Comparing Monolithic to Microservice Pipelines

What does your life cycle pipeline look like when we manage small functions vs. a monolithic applications running in a modern architecture?  Below is a comparison for each category and their potential shift for supporting a microservice pipeline.

Change Request

Monolithic:

Logging a user problem ticket, enhancement request or anomaly based on an application.

Microservices:

This process will remain relatively un-changed in a microservice pipeline. Users will continue to open tickets for bugs and enhancements. The difference will be sorting out which microservice needs the update, and which version of the microservice the ticket was opened against.  Because a microservice can be used by multiple applications, dependency management and impact analysis will become more critical for helping to determine where the issue lies.   

Version Control

Monolithic:

Tracking changes in source code content.  Branching and merging updates allowing multiple developers to work on a single file. 

Microservices:

While versioning your microservice source code will still be done, your source code will be smaller, 100-300 lines of code versus 1,000 – 3,000 lines of code. This impacts the need for branching and merging.  The concept of merging ‘back to the trunk’ is more of a monolithic concept, not a microservice concept. And how often will you branch code that is a few hundred lines long?

Artifact Repository

Monolithic:

Originally built around Maven, an artifact repository provides a central location for publishing jar files, node JS Packages, Java scripts packages, docker images, python modules.  At the point in time where you run your build your package manager (maven, NPM, PIP) will perform the dependency management for tracking transitive dependencies.  

Microservices:

Again, these tools supported monolithic builds and solved dependency management to resolve compile/link steps.  We move away from monolithic builds, but we still need to build our container and resolve our dependencies. These tools will help us build containers by determining the transitive dependencies need for the container to run. 

Builds

Monolithic:

Executes a serial process for calling compilers and linkers to translate source code into binaries (Jar, War, Ear, .Exe, .dlls, docker images).  Common languages that support the build logic includes Make, Ant, Maven, Meister, NPM, PIP, and Docker Build. The build calls on artifact repositories to perform dependency management based on what versions of libraries have been specified by the build script.    

Microservices:

For the most part, builds will look very different in a microservice pipeline.  A build of a microservice will involve creating a container image and resolving the dependencies needed for the container to run.  You can think of a container image to be our new binary. This will be a relatively simple step and not involve a monolithic compile/link of an entire application. It will only involve a single microservice.  Linking is done at runtime with the restful API call coded into the microservice itself. 

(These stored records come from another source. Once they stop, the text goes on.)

Lemma glut2d_speed_and_angle_invariant_witness :
  let trace :=
    ((5, Glut2DApp.EvDisplay)
     :: (10, Glut2DApp.EvKeyboard "013")
     :: (20, Glut2DApp.EvKeyboard "f")
     :: (26, Glut2DApp.EvTimer) :: nil)%Z%list in
  let s :=
    Glut2DApp.mkApp 360 (Glut2DApp.timer_advance_at (90 + 30) 0 16) (90 + 30)
                    26 Glut2D.ANIMATION 160 (IZR 360 / 2 - 20) false in
  0 <= Glut2DApp.crankSpeedDegPerSec s /\ 0 <= Glut2DApp.crankAngle s <= 720.
Proof.
  intros trace s.
  apply (glut2d_speed_and_angle_invariant 0 trace s).
  - simpl. lia.
  - reflexivity.
Defined.

Section Glut2DKeys.

Import Glut2DApp.

Lemma timer_advance_at_rest (crank : R) (dt : Z) :
  crank <= 720 -> timer_advance_at 0 crank dt = crank.
Proof.
  intros Hc. unfold timer_advance_at. split_cmp; lra.
Qed.

Lemma timer_ticks_at_rest (ts : list Z) :
  forall s : App,
    appState s = Glut2D.ANIMATION -> crankSpeedDegPerSec s = 0 ->
    crankAngle s <= 720 ->
    exists s',
      mainLoop s (List.map (fun t => (t, EvTimer)) ts) = Some s'
      /\ crankAngle s' = crankAngle s
      /\ crankSpeedDegPerSec s' = 0
      /\ appState s' = Glut2D.ANIMATION.
Proof.
  induction ts as [| t ts IH]; intros s Ha Hs Hc.
  - exists s. simpl. auto.
  - simpl. unfold timer at 1. rewrite Ha.
    set (s1 := mkApp _ _ _ _ _ _ _ _).
    assert (H1 : crankAngle s1 = crankAngle s).
    { unfold s1. simpl. rewrite Hs. now apply timer_advance_at_rest. }
    destruct (IH s1) as (s' & Hrun & Hc' & Hs' & Ha').
    + reflexivity.
    + unfold s1. simpl. exact Hs.
    + rewrite H1. exact Hc.
    + exists s'. rewrite Hrun. repeat split; try assumption. congruence.
Qed.

End Glut2DKeys.

(** X5. While the animation runs at a speed of at least 0, the key [f]
    followed by the key [s] leaves the program exactly as it was; the key
    [s] alone never takes the speed below 0: from 30 or less it gives 0. *)
Theorem speed_up_then_down_restores (now1 now2 : Z) (s : Glut2DApp.App) :
  Glut2DApp.appState s = Glut2D.ANIMATION ->
  0 <= Glut2DApp.crankSpeedDegPerSec s ->
  (exists s1, Glut2DApp.keyboard "f" now1 s = Some s1
              /\ Glut2DApp.keyboard "s" now2 s1 = Some s)
  /\ (Glut2DApp.crankSpeedDegPerSec s <= 30 ->
      exists s2, Glut2DApp.keyboard "s" now1 s = Some s2
                 /\ Glut2DApp.crankSpeedDegPerSec s2 = 0).
Proof.
  intros Ha Hs. destruct s as [h c v l a bx by_ hv]. simpl in *. subst a.
  split.
  - eexists. split; [reflexivity |]. unfold Glut2DApp.keyboard. simpl.
    do 2 f_equal. unfold Rmax. destruct (Rle_dec 0 (v + 30 - 30)); lra.
  - intros Hv. eexists. split; [reflexivity |]. simpl.
    unfold Rmax. destruct (Rle_dec 0 (v - 30)); lra.
Qed.

Lemma speed_up_then_down_restores_witness :
  let s := Glut2DApp.mkApp 360 100 90 50 Glut2D.ANIMATION 160 160 false in
  exists s1, Glut2DApp.keyboard "f" 60 s = Some s1
             /\ Glut2DApp.keyboard "s" 70 s1 = Some s.
Proof.
  intros s.
  apply (speed_up_then_down_restores 60 70 s); [reflexivity | simpl; lra].
Defined.

(** X6. Pausing holds the engine: once the space bar has stopped a
    running animation (speed above 1) whose angle is at most 720, no
    number of timer ticks, at whatever clock readings, moves the crank
    angle. *)
Theorem space_pause_holds_the_angle
    (now : Z) (ts : list Z) (s : Glut2DApp.App) :
  Glut2DApp.appState s = Glut2D.ANIMATION ->
  1 < Glut2DApp.crankSpeedDegPerSec s ->
  Glut2DApp.crankAngle s <= 720 ->
  exists s1 s2,
    Glut2DApp.keyboard " " now s = Some s1
    /\ Glut2DApp.crankSpeedDegPerSec s1 = 0
    /\ Glut2DApp.mainLoop s1 (List.map (fun t => (t, Glut2DApp.EvTimer)) ts)
       = Some s2
    /\ Glut2DApp.crankAngle s2 = Glut2DApp.crankAngle s.
Proof.
  intros Ha Hs Hc. destruct s as [h c v l a bx by_ hv]. simpl in *. subst a.
  set (s1 := Glut2DApp.mkApp h c 0 l Glut2D.ANIMATION bx by_ hv).
  destruct (timer_ticks_at_rest ts s1) as (s2 & Hrun & Hc2 & _ & _);
    try reflexivity; [exact Hc |].
  exists s1, s2. repeat split; try assumption.
  unfold Glut2DApp.keyboard. simpl. split_cmp; reflexivity || lra.
Qed.

Lemma space_pause_holds_the_angle_witness :
  let s := Glut2DApp.mkApp 360 100 90 50 Glut2D.ANIMATION 160 160 false in
  exists s1 s2,
    Glut2DApp.keyboard " " 60 s = Some s1
    /\ Glut2DApp.crankSpeedDegPerSec s1 = 0
    /\ Glut2DApp.mainLoop s1
         (List.map (fun t => (t, Glut2DApp.EvTimer)) (76 :: 92 :: nil)%Z%list)
       = Some s2
    /\ Glut2DApp.crankAngle s2 = Glut2DApp.crankAngle s.
Proof.
  intros s.
  apply (space_pause_holds_the_angle 60 (76 :: 92 :: nil)%Z%list s);
    [reflexivity | simpl; lra | simpl; lra].
Defined.

(** X7. The hover highlight tells the truth: on the landing page, after
    the pointer has moved to [(x, y)], the button is highlighted exactly
    when a left click at that point starts the animation; the click then
    also stores the clock reading in [lastTime].  On the animation page no
    click changes anything. *)
Theorem hover_iff_click_starts (x y now : Z) (s : Glut2DApp.App) :
  let hovered := Glut2DApp.passiveMouse x y s in
  let clicked :=
    Glut2DApp.mouseClick Glut2DApp.GLUT_LEFT_BUTTON Glut2DApp.GLUT_DOWN
                         x y now hovered in
  (Glut2DApp.appState s = Glut2D.LANDING ->
   (Glut2DApp.hoverBtn hovered = true
    <-> Glut2DApp.appState clicked = Glut2D.ANIMATION)
   /\ (Glut2DApp.appState clicked = Glut2D.ANIMATION ->
       Glut2DApp.lastTime clicked = now))
  /\ (Glut2DApp.appState s = Glut2D.ANIMATION ->
      forall button state,
        Glut2DApp.mouseClick button state x y now s = s).
Proof.
  intros hovered clicked. split.
  - intros Ha. unfold clicked, hovered, Glut2DApp.mouseClick,
      Glut2DApp.passiveMouse.
    assert (Hsame : forall b,
      Glut2DApp.on_button
        (Glut2DApp.mkApp (Glut2DApp.winH s) (Glut2DApp.crankAngle s)
           (Glut2DApp.crankSpeedDegPerSec s) (Glut2DApp.lastTime s)
           (Glut2DApp.appState s) (Glut2DApp.btnX s) (Glut2DApp.btnY s) b) x y
      = Glut2DApp.on_button s x y) by reflexivity.
    destruct (Glut2DApp.on_button s x y) eqn:Hon;
      destruct (Glut2DApp.hoverBtn s) eqn:Hh; simpl;
      rewrite ?Hsame, ?Ha, ?Hon, ?Hh; simpl; rewrite ?Hon, ?Ha;
      (split; [split; intros; congruence || reflexivity
              | intros; congruence || reflexivity]).
  - intros Ha button state. unfold Glut2DApp.mouseClick. now rewrite Ha.
Qed.

Lemma hover_iff_click_starts_witness :
  let s := Glut2DApp.display (Glut2DApp.initial 0) in
  Glut2DApp.hoverBtn (Glut2DApp.passiveMouse 160 200 s) = true
  <-> Glut2DApp.appState
        (Glut2DApp.mouseClick Glut2DApp.GLUT_LEFT_BUTTON Glut2DApp.GLUT_DOWN
           160 200 7 (Glut2DApp.passiveMouse 160 200 s))
      = Glut2D.ANIMATION.
Proof.
  intros s.
  exact (proj1 (proj1 (hover_iff_click_starts 160 200 7 s) eq_refl)).
Defined.

(** ** engine_sim.cpp: the rod and crank of [draw_piston_assembly] *)

Section GlfwKinematics.

Import Glfw.

Lemma sin_add_PI (x : R) : sin (x + PI) = - sin x.
Proof. rewrite sin_plus, sin_PI, cos_PI. ring. Qed.

Lemma cos_add_PI (x : R) : cos (x + PI) = - cos x.
Proof. rewrite cos_plus, sin_PI, cos_PI. ring. Qed.

(** The root of engine_sim.cpp, scaled by the rod length, is the root of
    part_002. *)
Lemma scaled_root (Rc Lc x : R) :
  0 < Rc < Lc ->
  Lc * sqrt (radicand Rc Lc x) = sqrt (Glut3D.radicand Rc Lc x).
Proof.
  intros H. pose proof (glfw_radicand_pos Rc Lc x H) as Hu.
  rewrite <- (sqrt_square Lc) at 1 by lra.
  rewrite <- sqrt_mult_alt by nra.
  f_equal. unfold radicand, Glut3D.radicand. field. lra.
Qed.

Lemma piston_position_as_height (Rc Lc x : R) :
  0 < Rc < Lc ->
  piston_position Rc Lc x = Glut3D.rod_crank_height Rc Lc (x + PI).
Proof.
  intros H. unfold piston_position, Glut3D.rod_crank_height.
  rewrite (scaled_root Rc Lc x H), cos_add_PI.
  unfold Glut3D.radicand. rewrite sin_add_PI.
  replace (Lc * Lc - Rc * Rc * - sin x * - sin x)
    with (Lc * Lc - Rc * Rc * sin x * sin x) by ring.
  ring.
Qed.

Lemma geometry_ok : 0 < CRANK_RADIUS < CONROD_LENGTH.
Proof. unfold CRANK_RADIUS, CONROD_LENGTH. lra. Qed.

Lemma piston_to_pin_sq (x : R) :
  (get_piston_position x - crank_y x) * (get_piston_position x - crank_y x)
  = CONROD_LENGTH * CONROD_LENGTH - crank_x x * crank_x x.
Proof.
  unfold get_piston_position, piston_position, crank_y, crank_x.
  rewrite (scaled_root _ _ x geometry_ok).
  pose proof (glut_radicand_pos _ _ x geometry_ok) as Hu.
  replace (- CRANK_RADIUS * cos x
           + sqrt (Glut3D.radicand CRANK_RADIUS CONROD_LENGTH x)
           - - CRANK_RADIUS * cos x)
    with (sqrt (Glut3D.radicand CRANK_RADIUS CONROD_LENGTH x)) by ring.
  rewrite sqrt_sqrt by lra. unfold Glut3D.radicand. ring.
Qed.

End GlfwKinematics.

(** X8. The two piston formulas are one rod-crank model seen half a
    revolution apart: for a geometry with [0 < Rc < Lc], the position of
    engine_sim.cpp at a crank angle is the raw height of part_002 at that
    angle plus pi. *)
Theorem piston_position_is_height_half_turn_on (Rc Lc angle_rad : R) :
  0 < Rc < Lc ->
  Glfw.piston_position Rc Lc angle_rad
  = Glut3D.rod_crank_height Rc Lc (angle_rad + PI).
Proof. apply piston_position_as_height. Qed.

Lemma piston_position_is_height_half_turn_on_witness :
  Glfw.piston_position Glfw.CRANK_RADIUS Glfw.CONROD_LENGTH 1
  = Glut3D.rod_crank_height Glfw.CRANK_RADIUS Glfw.CONROD_LENGTH (1 + PI).
Proof.
  apply (piston_position_is_height_half_turn_on _ _ 1).
  unfold Glfw.CRANK_RADIUS, Glfw.CONROD_LENGTH. lra.
Defined.

(** X9. At every crank angle [get_piston_position] lies between 1.5 and
    2.5, that is between rod length minus and plus crank radius; it is 1.5
    at angle 0 and 2.5 at angle pi, so the piston travels exactly [STROKE],
    twice the crank radius. *)
Theorem get_piston_position_travel_is_stroke (angle_rad : R) :
  1.5 <= Glfw.get_piston_position angle_rad <= 2.5
  /\ Glfw.get_piston_position 0 = 1.5
  /\ Glfw.get_piston_position PI = 2.5
  /\ Glfw.get_piston_position PI - Glfw.get_piston_position 0 = Glfw.STROKE
  /\ Glfw.STROKE = 2 * Glfw.CRANK_RADIUS.
Proof.
  assert (Hb : forall x, 1.5 <= Glfw.get_piston_position x <= 2.5).
  { intros x. unfold Glfw.get_piston_position.
    rewrite (piston_position_as_height _ _ x geometry_ok).
    pose proof (rod_crank_height_bounds _ _ (x + PI) geometry_ok) as H.
    unfold Glfw.CRANK_RADIUS, Glfw.CONROD_LENGTH in *. lra. }
  assert (H0 : Glfw.get_piston_position 0 = 1.5).
  { unfold Glfw.get_piston_position, Glfw.piston_position, Glfw.radicand.
    rewrite sin_0, cos_0.
    replace (1 - (Glfw.CRANK_RADIUS / Glfw.CONROD_LENGTH) ^ 2 * 0 ^ 2)
      with 1 by ring.
    rewrite sqrt_1. unfold Glfw.CRANK_RADIUS, Glfw.CONROD_LENGTH. lra. }
  assert (H1 : Glfw.get_piston_position PI = 2.5).
  { unfold Glfw.get_piston_position, Glfw.piston_position, Glfw.radicand.
    rewrite sin_PI, cos_PI.
    replace (1 - (Glfw.CRANK_RADIUS / Glfw.CONROD_LENGTH) ^ 2 * 0 ^ 2)
      with 1 by ring.
    rewrite sqrt_1. unfold Glfw.CRANK_RADIUS, Glfw.CONROD_LENGTH. lra. }
  split; [apply Hb |]. split; [exact H0 |]. split; [exact H1 |].
  rewrite H0, H1. unfold Glfw.STROKE, Glfw.CRANK_RADIUS. split; lra.
Qed.

(** X10. The connecting rod is rigid in the computed kinematics: at every
    crank angle the piston centre [(0, piston_y)] lies exactly one rod
    length from the crank pin [(crank_x, crank_y)], and above it; the sine
    handed to [asin] is within [[-1, 1]], and the rod angle it returns
    satisfies [L * sin phi = - crank_x]. *)
Theorem connecting_rod_is_rigid (angle_rad : R) :
  let piston_y := Glfw.get_piston_position angle_rad in
  sqrt (Glfw.crank_x angle_rad * Glfw.crank_x angle_rad
        + (piston_y - Glfw.crank_y angle_rad)
          * (piston_y - Glfw.crank_y angle_rad))
  = Glfw.CONROD_LENGTH
  /\ Glfw.crank_y angle_rad < piston_y
  /\ -1 <= Glfw.sin_phi angle_rad <= 1
  /\ Glfw.CONROD_LENGTH * sin (Glfw.phi_rad angle_rad)
     = - Glfw.crank_x angle_rad.
Proof.
  intros piston_y. unfold piston_y.
  pose proof (piston_to_pin_sq angle_rad) as Hsq.
  pose proof (SIN_bound angle_rad) as Hs.
  assert (Hphi : -1 <= Glfw.sin_phi angle_rad <= 1).
  { unfold Glfw.sin_phi, Glfw.CRANK_RADIUS, Glfw.CONROD_LENGTH. lra. }
  split; [| split; [| split; [exact Hphi |]]].
  - rewrite Hsq.
    replace (Glfw.crank_x angle_rad * Glfw.crank_x angle_rad
             + (Glfw.CONROD_LENGTH * Glfw.CONROD_LENGTH
                - Glfw.crank_x angle_rad * Glfw.crank_x angle_rad))
      with (Glfw.CONROD_LENGTH * Glfw.CONROD_LENGTH) by ring.
    apply sqrt_square. unfold Glfw.CONROD_LENGTH. lra.
  - unfold Glfw.get_piston_position, Glfw.piston_position, Glfw.crank_y.
    pose proof (glfw_radicand_pos _ _ angle_rad geometry_ok) as Hu.
    pose proof (sqrt_lt_R0 _ Hu) as Hq.
    assert (0 < Glfw.CONROD_LENGTH
                * sqrt (Glfw.radicand Glfw.CRANK_RADIUS Glfw.CONROD_LENGTH
                          angle_rad)).
    { apply Rmult_lt_0_compat; [unfold Glfw.CONROD_LENGTH; lra | exact Hq]. }
    lra.
  - unfold Glfw.phi_rad. rewrite (sin_asin _ Hphi).
    unfold Glfw.sin_phi, Glfw.crank_x, Glfw.CRANK_RADIUS, Glfw.CONROD_LENGTH.
    lra.
Qed.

Software Configuration Management (SCM)

Monolithic:

The build process is the central tool for performing configuration management. Developers setup their build scripts (POM files) to define what versions of external libraries they want to include in the compile/link process.  The build performs configuration management by pulling code from version control based on a ‘trunk’ or ‘branch. A Software Bill of Material can be created to show all artifacts that were used to create the application. 

Microservices:

Much of what we use to do for configuring our application occurred at the software ‘build.’ But ‘builds’ as we know them go away in a microservice pipeline.  This is where we made very careful decisions about what versions of source code and libraries we would use to build a version of our monolithic application. For the most part, the version and build configuration shifts to runtime with microservices.   While the container image has a configuration, the broader picture of the configuration happens at run-time in the cluster via the APIs.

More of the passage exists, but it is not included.